ID #818 ATR inhibition overrides radiation-induced G2 arrest to drive post-mitotic death in medulloblastoma cells
Jacob Byrne, Raelene Endersby, Jacqueline Whitehouse, Nicholas Gottardo, Annabel Short, Chloe Buckingham, Hetal Dholaria, Jessica Buck, Brooke CarlineAbstract
Background
Survival outcomes for children with high-risk medulloblastoma remain poor, and existing treatments are inadequate. Ionizing radiation (IR) is a critical therapeutic component but is associated with debilitating late effects.

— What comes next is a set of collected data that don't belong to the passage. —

Definition on_host2 : World :=
  with_env (set_host (Some "host2")
              (set_roledefs {["X" := ["host1"]]} initial_env)) initial_world.

Definition after_prod : World := (call prod tt initial_world).2.

Definition after_r : World := (call r "v1.0" after_prod).2.

Definition deployed : World :=
  (call (deploy remote_ok fabric_hosts) None after_prod).2.

(** ** Triples over the context and the log *)

(** From a context that satisfies [Pre], the computation [m] only adds
    commands that satisfy [P] to the log, however it ends, and when it
    returns [a] the context satisfies [Post a]. *)
Definition hoare {A} (Pre : Env → Prop) (P : Issued → Prop)
    (Post : A → Env → Prop) (m : M A) : Prop :=
  ∀ w o w', Pre (env w) → m w = (o, w') →
    (∃ new, issued w' = issued w ++ new ∧ Forall P new) ∧
    (∀ a, o = Return a → Post a (env w')).

(** The hosts that [roledefs] lists under the role of the deploy tasks. *)
Definition transcript_hosts (roledefs : gmap string (list string)) : list string :=
  default [] (roledefs !! "transcript").

(** The context has the role map [rd], and the current host is one of its
    hosts for the role of the deploy tasks. *)
Definition on_role_host (rd : gmap string (list string)) (e : Env) : Prop :=
  env_roledefs e = rd ∧ host_in (env_host e) (transcript_hosts rd).

(** The command was issued on one of those hosts. *)
Definition issued_on (rd : gmap string (list string)) (i : Issued) : Prop :=
  host_in (on_host i) (transcript_hosts rd).

(** The steps of [deploy] up to the point where branch and revision are
    settled; the result is the branch. *)
Definition deploy_settle
    (remote : list Issued → option string → list string → string → bool * string)
    (get_hosts : Env → list string → outcome (list string))
    (branch : option string) : M string :=
  execute get_hosts (_check_git_dir remote) tt;;
  branch ← (if truthy branch then mret (default "" branch)
            else attr "git_branch" env_git_branch);
  execute get_hosts (_git_info remote) branch;;
  e ← get_env;
  (if truthy (env_git_revision e) then mret tt
   else git_info ← attr "git_info" env_git_info;
        modify_env (set_git_revision (Some (revision git_info))));;
  mret branch.

(** The command is neither a checkout nor a hard reset. *)
Definition no_checkout_reset (i : Issued) : Prop :=
  (∀ y, command i ≠ "git checkout " +:+ y) ∧
  (∀ b, command i ≠ "git reset --hard remotes/origin/" +:+ b).

(** If the command is a checkout, it is of [revision_]; if it is a hard
    reset, it is to [branch]. *)
Definition checkout_reset_of (revision_ branch : string) (i : Issued) : Prop :=
  (∀ y, command i = "git checkout " +:+ y → y = revision_) ∧
  (∀ b, command i = "git reset --hard remotes/origin/" +:+ b → b = branch).

(** From a context that satisfies [Pre], the computation [m] leaves the
    context as it is and issues, on the current host and inside the
    directories [ds] below the current ones, the commands [cmds] in this
    order: all of them when it returns, a first part of them when it
    raises. *)
Definition issues {A} (Pre : Env → Prop) (ds : list string) (cmds : list string)
    (m : M A) : Prop :=
  ∀ w o w', Pre (env w) → m w = (o, w') →
    env w' = env w ∧
    ∃ new, issued w' = issued w ++ new ∧
      Forall (λ i, on_host i = env_host (env w) ∧
                   in_dirs i = env_cwd (env w) ++ ds) new ∧
      command <$> new `prefix_of` cmds ∧
      (∀ a, o = Return a → command <$> new = cmds).

(** The commands of [_deploy_git] and of [_install]. *)
Definition deploy_git_commands (branch revision_ : string) : list string :=
  ["git fetch -q origin +" +:+ branch +:+ ":remotes/origin/" +:+ branch;
   "git reset --hard remotes/origin/" +:+ branch;
   "git checkout " +:+ revision_].

Definition install_commands : list string :=
  ["bundle install --path vendor/bundle";
   "test -e config/application.yml || ln -s /etc/transcript-editor/application.yml config/application.yml";
   "test -e config/database.yml || ln -s /etc/transcript-editor/database.yml config/database.yml";
   "RAILS_ENV=production rake db:version || RAILS_ENV=production rake db:setup";
   "RAILS_ENV=production rake project:load[" +:+ dquote +:+ "nypr-archives"
     +:+ dquote +:+ "]"].

(** ['\n'.join(lines)] *)
Fixpoint join_lines (lines : list string) : string :=
  match lines with
  | [] => ""
  | line :: rest =>
      match rest with
      | [] => line
      | _ :: _ => line +:+ String (Ascii.ascii_of_nat 10) (join_lines rest)
      end
  end.

(** The string has a newline in it. *)
Fixpoint has_newline (s : string) : bool :=
  match s with
  | EmptyString => false
  | String c s' => bool_decide (c = Ascii.ascii_of_nat 10) || has_newline s'
  end.

(** A dispatcher that calls every task for the prod host and for a host
    that holds no role. *)
Definition careless_hosts (e : Env) (roles_ : list string)
  : outcome (list string) :=
  Return ["archives-prod-transcript-app.nypr.digital"; "elsewhere.example"].

(** The context after [prod], and after [prod] and [r], on the prod host. *)
Definition on_prod_host : World :=
  with_env (set_host (Some "archives-prod-transcript-app.nypr.digital")
              (env after_prod)) after_prod.

Definition on_prod_host_r : World :=
  with_env (set_host (Some "archives-prod-transcript-app.nypr.digital")
              (env after_r)) after_r.

(** The context after a returned [deploy], back on the prod host:
    [git_info] is set and the log holds the commands of the deploy. *)
Definition on_prod_host_deployed : World :=
  with_env (set_host (Some "archives-prod-transcript-app.nypr.digital")
              (env deployed)) deployed.

(** A remote side on which the fetch of [master] fails. *)
Definition remote_no_fetch (history : list Issued) (host_ : option string)
    (dirs : list string) (cmd : string) : bool * string :=
  (bool_decide (cmd = "git fetch -q origin +master:remotes/origin/master"),
   "0a1b2c").

(** A remote side that lacks the git directory and on which the clone
    fails too. *)
Definition remote_no_clone (history : list Issued) (host_ : option string)
    (dirs : list string) (cmd : string) : bool * string :=
  (bool_decide (cmd = "test -d /opt/transcript/transcript-editor")
   || bool_decide (cmd = "git clone " +:+ REPO), "0a1b2c").

(** ** The enumeration order of a dictionary display *)

(** [SERVERS] is written as a dictionary display, and the module runs
    under Python 2 only ([basestring], fabric 1.x), where [items()] and
    [values()] walk the slots of the dictionary's hash table, not the
    display.  The interpreter is not part of the repository; what follows
    is the order CPython 2.7 gives a display of at most five string keys
    on a 64-bit build without hash randomisation: [string_hash] of
    [Objects/stringobject.c] over 64-bit words, and the probe sequence of
    [lookdict_string] of [Objects/dictobject.c] in the table of eight
    slots that such a display never outgrows. *)
Definition wrap64 (x : Z) : Z := (x `mod` 2 ^ 64)%Z.

(** The byte of a character. *)
Definition ord (c : Ascii.ascii) : Z := Z.of_nat (Ascii.nat_of_ascii c).

(** [while (--len >= 0) x = (1000003*x) ^ *p++;] *)
Fixpoint string_hash_loop (x : Z) (s : string) : Z :=
  match s with
  | EmptyString => x
  | String c s' =>
      string_hash_loop (Z.lxor (wrap64 (1000003 * x)) (ord c)) s'
  end.

(** [hash(s)]: [0] for the empty string, else [x = *p << 7], the loop,
    [x ^= len], and [-2] in place of [-1]. *)
Definition string_hash (s : string) : Z :=
  match s with
  | EmptyString => 0%Z
  | String c _ =>
      let x := Z.lxor (string_hash_loop (Z.shiftl (ord c) 7) s)
                      (Z.of_nat (String.length s)) in
      if decide (x = 2 ^ 64 - 1)%Z then (2 ^ 64 - 2)%Z else x
  end.

(** The eight slots of a small dictionary. *)
Definition Slots := list (option (string * Traits)).

(** The slot for [key]: the one at [i & 7] when it is free or holds the
    key, else the one found from [i = (i << 2) + i + perturb + 1] and
    [perturb >>= 5]. *)
Fixpoint lookdict (fuel : nat) (table : Slots) (key : string)
    (i perturb : Z) : option nat :=
  let slot := Z.to_nat (Z.land i 7) in
  match table !! slot with
  | Some None => Some slot
  | Some (Some (key', _)) =>
      if decide (key' = key) then Some slot
      else match fuel with
           | O => None
           | S fuel' =>
               lookdict fuel' table key
                        (wrap64 (Z.shiftl i 2 + i + perturb + 1))
                        (Z.shiftr perturb 5)
           end
  | None => None
  end.

(** [d[key] = value] *)
Definition dict_setitem (table : Slots) (item : string * Traits)
  : option Slots :=
  let h := string_hash item.1 in
  slot ← lookdict 64 table item.1 (Z.land h 7) h;
  Some (<[slot := Some item]> table).

(** The items of the dictionary that the display [{k1: v1, k2: v2, ...}]
    builds, in the order in which the dictionary enumerates them: the
    entries are stored one after the other as they are written, and
    enumerated slot by slot. *)
Definition dict_display (display : list (string * Traits)) : option Registry :=
  if decide (length display ≤ 5)%nat then
    table ← foldl (λ table item, table ≫= λ t, dict_setitem t item)
                  (Some (replicate 8 None)) display;
    Some (omap id table)
  else None.

(** A registry written with two descriptors that share the role ["X"]
    in [prod], and the items of that dictionary as it enumerates them. *)
Definition displayed_servers : list (string * Traits) :=
  [("b", {| host := "host1"; environment := "prod"; roles := ["X"] |});
   ("c", {| host := "host2"; environment := "all"; roles := ["X"] |})].

Definition hashed_servers : Registry :=
  [("c", {| host := "host2"; environment := "all"; roles := ["X"] |});
   ("b", {| host := "host1"; environment := "prod"; roles := ["X"] |})].

(** * Properties of the role resolver *)

Lemma fill_roledefs_snoc servers E rs r m :
  fill_roledefs servers E (rs ++ [r]) m
  = <[r := hosts_serving servers E r]> (fill_roledefs servers E rs m).
Proof. unfold fill_roledefs. by rewrite foldl_app. Qed.

Lemma fill_roledefs_lookup servers E rs m R :
  fill_roledefs servers E rs m !! R
  = if decide (R ∈ rs) then Some (hosts_serving servers E R) else m !! R.
Proof.
  induction rs as [|r rs IH] using rev_ind.
  - done.
  - rewrite fill_roledefs_snoc.
    rewrite lookup_insert, IH.
    destruct (decide (r = R)) as [->|Hne].
    + rewrite decide_True; [done|].
      apply elem_of_app. right. by apply list_elem_of_singleton.
    + destruct (decide (R ∈ rs)) as [Hin|Hnin].
      * rewrite decide_True; [done|]. apply elem_of_app. by left.
      * rewrite decide_False; [done|].
        rewrite elem_of_app, list_elem_of_singleton. intros [?|?]; congruence.
Qed.

Lemma elem_of_listed_roles servers R :
  R ∈ listed_roles servers
  ↔ ∃ server traits, (server, traits) ∈ servers ∧ R ∈ roles traits.
Proof.
  unfold listed_roles. rewrite list_elem_of_bind. split.
  - intros (traits & HR & Hin). apply list_elem_of_fmap in Hin as ([server t] & -> & Hin).
    by exists server, t.
  - intros (server & traits & Hin & HR). exists traits. split; [done|].
    apply list_elem_of_fmap. by exists (server, traits).
Qed.

Lemma elem_of_list_of_set xs x : x ∈ list_of_set xs ↔ x ∈ xs.
Proof. unfold list_of_set. rewrite elem_of_elements. set_solver. Qed.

High-throughput drug screening has identified DNA damage response kinases as promising therapeutic targets, with ATR inhibitor elimusertib demonstrating radiosensitising activity in preclinical models. Defining the mechanistic basis of ATR inhibitor–mediated radiosensitisation is essential for informing scheduling strategies and the safe advancement of this combination into clinical evaluation.
Aim
Define how ATR inhibition alters cell-cycle progression and DNA damage responses following irradiation in medulloblastoma models to support the optimization and future clinical translation of this combination.
Methods
Medulloblastoma cells were treated with ATR inhibitors (elimusertib, ceralasertib) and IR, alone and in combination. Matrix-based combination assays with mathematical modelling quantified drug–radiation interactions. Cell-cycle kinetics and checkpoint integrity were examined using FUCCI live-cell time lapse imaging and flow cytometry to quantify S-phase arrest, mitotic entry, and apoptosis. DNA damage response signaling and apoptotic markers were evaluated by western blotting.
Results
ATR inhibitors and IR exhibited robust synergy across wide dose ranges. FUCCI imaging revealed that IR induced a sustained G2 arrest (42.5h vs 15.8h in controls), with most cell death occurring prior to, and not after, mitosis. ATR inhibition accelerated S/G2 transit (9.9h) with limited cytotoxicity, particularly when administered in G1. In contrast, combined treatment abrogated the IR-induced G2 checkpoint (12.2h), promoting premature mitotic entry and resulting in substantial post-mitotic death in G1. These findings were validated by flow cytometry. Western blot analysis demonstrated suppression of ATR signaling, increased DNA damage accumulation, and elevated apoptotic marker expression.
Conclusions
Taken together, these data indicate that ATR inhibition converts radiation-induced checkpoint arrest into a lethal mitotic transition, providing a mechanistic basis for its potent radiosensitising activity and rationale for clinical evaluation.